Beginning with the line that holds "(** ShapeUtil::EqualIgnoringElementType. *)" in the data below, give again every line through the one that holds "Definition GetDimension (s", exactly as written.

Segment Open

(* ===== verification/ShapeUtil.v ===== *)
(** * Shape and layout utilities

    The functions of xla/shape_util.{h,cc} and xla/layout_util.cc that shape
    inference rests on: the checked constructors, the validation of a shape and
    of its layout, comparison up to precision, and dimension surgery. *)

From S2P Require Import Prelude MachineInt PermutationUtil Primitive Shape.

(** ** LayoutUtil *)

Definition MakeLayout (m : list Z) : Layout := set_minor_to_major m empty_layout.

(** MakeDescendingLayout, and CreateDefaultLayoutForRank: n-1, ..., 1, 0. *)
Definition MakeDescendingLayout (num_dims : Z) : Layout := MakeLayout (rev (seqZ 0 num_dims)).
Definition MakeAscendingLayout (num_dims : Z) : Layout := MakeLayout (seqZ 0 num_dims).

(** ValidateLayoutForShape's bit vector of the dimensions already seen. *)
Fixpoint CheckMinorToMajor (m : list Z) (dimensions_in_layout : list bool) : outcome () :=
  match m with
  | [] => OK ()
  | dim :: m =>
      match idx dimensions_in_layout dim with
      | None => Err kInvalidArgument
      | Some true => Err kInvalidArgument
      | Some false => CheckMinorToMajor m (<[Z.to_nat dim := true]> dimensions_in_layout)
      end
  end.

Definition ValidateLayoutForShape (layout : Layout) (s : Shape) : outcome () :=
  _ ← ret_if (IsTuple s) kInvalidArgument;
  if negb (IsArray s) then OK () else
  ds ← dimensions s;
  _ ← require (bool_decide (length (minor_to_major layout) = length ds)) kInvalidArgument;
  _ ← CheckMinorToMajor (minor_to_major layout) (replicate (length ds) false);
  _ ← ret_if (tail_padding_alignment_in_elements layout <=? 0) kInvalidArgument;
  _ ← require (index_primitive_type layout =?? PRIMITIVE_TYPE_INVALID) kInvalidArgument;
  _ ← require (pointer_primitive_type layout =?? PRIMITIVE_TYPE_INVALID) kInvalidArgument;
  _ ← ret_if (match physical_shape layout with Some _ => true | None => false end)
             kInvalidArgument;
  _ ← ret_if (existsb (fun tile => bool_decide (tile = []) || existsb (fun d => d =? 0) tile)
                      (tiles layout)) kInvalidArgument;
  ret_if (element_size_in_bits layout <? 0) kInvalidArgument.

Fixpoint ValidateLayoutInShape (s : Shape) (allow_missing_layouts : bool) : outcome () :=
  match s with
  | TupleShape l =>
      (fix go (l : list Shape) : outcome () := match l with
         | [] => OK ()
         | e :: l => _ ← ValidateLayoutInShape e allow_missing_layouts; go l
         end) l
  | ArrayShape _ _ | BufferShape _ =>
      if negb (has_layout s) then
        (if allow_missing_layouts then OK () else Err kInvalidArgument)
      else layout ← shape_layout s; ValidateLayoutForShape layout s
  | _ => OK ()
  end.

Fixpoint HasLayout (s : Shape) : bool :=
  match s with
  | TupleShape l => forallb HasLayout l
  | ArrayShape _ _ | BufferShape _ => has_layout s
  | _ => true
  end.

(** SetToDefaultLayout: resize [minor_to_major] and fill it with the
    descending order; the other members of an existing layout are kept. *)
Fixpoint SetToDefaultLayout (s : Shape) : outcome Shape :=
  match s with
  | TupleShape l =>
      l ← (fix go (l : list Shape) : outcome (list Shape) := match l with
             | [] => OK []
             | e :: l => e ← SetToDefaultLayout e; l ← go l; OK (e :: l)
             end) l;
      OK (TupleShape l)
  | ArrayShape _ _ | BufferShape _ =>
      st ← array_state s;
      OK (with_array_state s
            (mutable_layout st (set_minor_to_major (rev (seqZ 0 (Zlen (dims st)))))))
  | _ => OK s
  end.

(** LayoutUtil::MinorToMajor: the order of a shape that has a layout. *)
Definition MinorToMajor (s : Shape) : outcome (list Z) :=
  l ← shape_layout s; OK (minor_to_major l).

(** ** Element types and ranks *)

Definition ElementIsIntegral (s : Shape) : bool := IsIntegralType (element_type s).
Definition ElementIsSigned (s : Shape) : bool :=
  IsSignedIntegralType (element_type s) || IsFloatingPointType (element_type s).
Definition ElementIsComplex (s : Shape) : bool := IsComplexType (element_type s).
Definition ElementIsFloating (s : Shape) : bool := IsFloatingPointType (element_type s).

Definition SameElementType (lhs rhs : Shape) : bool := element_type lhs =?? element_type rhs.
Definition SameElementTypeIgnoringFpPrecision (a b : Shape) : bool :=
  if ElementIsFloating a && ElementIsFloating b then true else SameElementType a b.
Definition HigherPrecisionElementType `{FloatLimits} (a b : Shape) : outcome PrimitiveType :=
  HigherPrecisionType (element_type a) (element_type b).

Definition IsScalar (s : Shape) : outcome bool :=
  if IsArray s then ds ← dimensions s; OK (bool_decide (length ds = 0%nat)) else OK false.
Definition SameRank (lhs rhs : Shape) : outcome bool :=
  l ← dimensions lhs; r ← dimensions rhs; OK (bool_decide (length l = length r)).

(** SameDimensions: equal ranks, and equal sizes where both are bounded. *)
Definition SameDimensions (lhs rhs : Shape) : outcome bool :=
  same ← SameRank lhs rhs;
  if negb same then OK false else
  l ← dimensions lhs; r ← dimensions rhs;
  OK (forallb (fun '(x, y) => (x =? kUnboundedSize) || (y =? kUnboundedSize) || (x =? y)) (zip l r)).

(** The comparisons of Shape::Equal shape inference uses. *)
Definition Compatible : Shape -> Shape -> bool :=
  Shape_Equal (mkEqual true false false false false false true false false false false).
Definition CompatibleIgnoringElementType : Shape -> Shape -> bool :=
  Shape_Equal (mkEqual true false false false true false true false false false false).
Definition CompatibleIgnoringFpPrecision : Shape -> Shape -> bool :=
  Shape_Equal (mkEqual true false false false false true true false false false false).
(** ShapeUtil::EqualIgnoringElementType. *)
Definition EqualIgnoringElementType : Shape -> Shape -> bool :=
  Shape_Equal (mkEqual false false false false true false false false false false false).

Definition GetDimensionNumber (s : Shape) (dimension_number : Z) : outcome Z :=
  n ← (if dimension_number <? 0 then r ← rank s; OK (dimension_number + r)
       else OK dimension_number);
  _ ← check (0 <=? n);
  OK n.
Definition GetDimension (s : Shape) (dimension_number : Z) : outcome Z :=
  n ← GetDimensionNumber s dimension_number; dimension s n.

Definition TupleElementCount (s : Shape) : outcome Z := l ← tuple_shapes s; OK (Zlen l).
Definition GetTupleElementShape (s : Shape) (index : Z) : outcome Shape :=
  n ← TupleElementCount s;
  _ ← check (index <? n);
  l ← tuple_shapes s;
  at_ l index.

(** ** Element counts

    ExtentProduct<kBoundedDynamicOk>: the product of the dimension sizes and
    whether a step overflowed; with kBoundedDynamicOk the unbounded dimensions
    are skipped. *)
Definition extent_product_step (bounded_dynamic_ok : bool) (acc : Z * bool) (d : Z) : Z * bool :=
  if bounded_dynamic_ok && (d =? kUnboundedSize) then acc
  else let '(product, any_overflows) := acc in
       let '(product, overflow) := OverflowSafeMultiply product d in
       (product, any_overflows || overflow).

Definition ExtentProduct (bounded_dynamic_ok : bool) (s : Shape) : outcome (Z * bool) :=
  ds ← dimensions s; OK (foldl (extent_product_step bounded_dynamic_ok) (1, false) ds).
Definition StaticExtentProduct (s : Shape) : outcome Z :=
  p ← ExtentProduct true s; OK p.1.
Definition ElementsIn (s : Shape) : outcome Z := p ← ExtentProduct false s; OK p.1.

Definition ByteSizeOfPrimitiveType (t : PrimitiveType) : outcome Z := ByteWidth t.

(** ** Validation *)

Definition ValidateShapeSize (s : Shape) : outcome () :=
  if negb (IsArray s) then OK () else
  p ← ExtentProduct true s;
  let '(extent_product, extent_overflow) := p in
  w ← ByteSizeOfPrimitiveType (element_type s);
  let '(_, byte_width_overflow) := OverflowSafeMultiply extent_product w in
  ret_if (extent_overflow || byte_width_overflow) kInvalidArgument.

Definition ValidateDimensions (s : Shape) : outcome () :=
  ds ← dimensions s;
  p ← foldM (fun '(product, any_overflows) dimension =>
               if dimension =? kUnboundedSize then OK (product, any_overflows)
               else _ ← ret_if (dimension <? 0) kInvalidArgument;
                    let '(product, overflow) := OverflowSafeMultiply product dimension in
                    OK (product, any_overflows || overflow))
            (1, false) ds;
  ret_if (p.2) kInvalidArgument.

Fixpoint ValidateNonLayoutProperties (s : Shape) : outcome () :=
  match s with
  | InvalidShape => Err kInvalidArgument
  | TupleShape l =>
      (fix go (l : list Shape) : outcome () := match l with
         | [] => OK ()
         | e :: l => _ ← ValidateNonLayoutProperties e; go l
         end) l
  | BufferShape b => ValidateNonLayoutProperties b
  | TokenShape | OpaqueShape => OK ()
  | ArrayShape t _ =>
      if IsArrayType t then _ ← ValidateDimensions s; ValidateShapeSize s
      else Err kInvalidArgument
  end.

Definition ValidateShapeWithOptionalLayout (s : Shape) : outcome () :=
  _ ← ValidateNonLayoutProperties s; ValidateLayoutInShape s true.
Definition ValidateShape (s : Shape) : outcome () :=
  _ ← ValidateNonLayoutProperties s; ValidateLayoutInShape s false.

(** ** Construction *)

Definition MakeDynamicDimensions (dimensions : list Z) : list bool :=
  map (fun d => d =? kUnboundedSize) dimensions.

(** The state of MakeValidatedShape's loop: the running product, the sticky
    overflow flag and the dimensions added so far. *)
Definition MakeValidatedShape_dyn (t : PrimitiveType) (dimensions : list Z)
    (dynamic_dimensions : list bool) : outcome Shape :=
  _ ← require (bool_decide (length dynamic_dimensions = length dimensions)) kInvalidArgument;
  dense_shape_size ← (if IsArrayType t then ByteWidth t else OK (-1));
  shape ← set_element_type InvalidShape t;
  st ← array_state shape;   (* mutable_layout() *)
  let shape := with_array_state shape (mutable_layout st id) in
  p ← foldM (fun '(shape, static_extent_product, any_overflows) '(d, is_dynamic) =>
               _ ← require (IsValidDimensionSize d is_dynamic) kInvalidArgument;
               let '(static_extent_product, overflow) :=
                 if d =? kUnboundedSize then (static_extent_product, false)
                 else OverflowSafeMultiply static_extent_product d in
               shape ← add_dimensions shape d is_dynamic;
               OK (shape, static_extent_product, any_overflows || overflow))
            (shape, dense_shape_size, false) (zip dimensions dynamic_dimensions);
  let '(shape, _, any_overflows) := p in
  st ← array_state shape;
  let shape := with_array_state shape
    (mutable_layout st (set_minor_to_major (rev (seqZ 0 (Zlen dimensions))))) in
  _ ← ret_if any_overflows kInvalidArgument;
  OK shape.

Definition MakeValidatedShape (t : PrimitiveType) (dimensions : list Z) : outcome Shape :=
  MakeValidatedShape_dyn t dimensions (MakeDynamicDimensions dimensions).

(** The constructors that abort on an error. *)
Definition MakeShape_dyn (t : PrimitiveType) (dimensions : list Z) (dynamic : list bool) :
    outcome Shape :=
  value_or_die (MakeValidatedShape_dyn t dimensions dynamic).
Definition MakeShape (t : PrimitiveType) (dimensions : list Z) : outcome Shape :=
  value_or_die (MakeValidatedShape t dimensions).

Definition MakeValidatedTupleShape (shapes : list Shape) : outcome Shape :=
  let result := TupleShape shapes in
  _ ← ValidateShapeWithOptionalLayout result;
  OK result.
Definition MakeTupleShape (shapes : list Shape) : outcome Shape :=
  value_or_die (MakeValidatedTupleShape shapes).

Definition IsSubByteNonPredType (t : PrimitiveType) : bool :=
  IsArrayType t && negb (t =?? PRED) && (PrimitiveTypeBitWidth t <? 8).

Segment Closed

**RESULT BELOW**
(** ShapeUtil::EqualIgnoringElementType. *)
Definition EqualIgnoringElementType : Shape -> Shape -> bool :=
  Shape_Equal (mkEqual false false false false true false false false false false false).

Definition GetDimensionNumber (s : Shape) (dimension_number : Z) : outcome Z :=
  n ← (if dimension_number <? 0 then r ← rank s; OK (dimension_number + r)
       else OK dimension_number);
  _ ← check (0 <=? n);
  OK n.
Definition GetDimension (s : Shape) (dimension_number : Z) : outcome Z :=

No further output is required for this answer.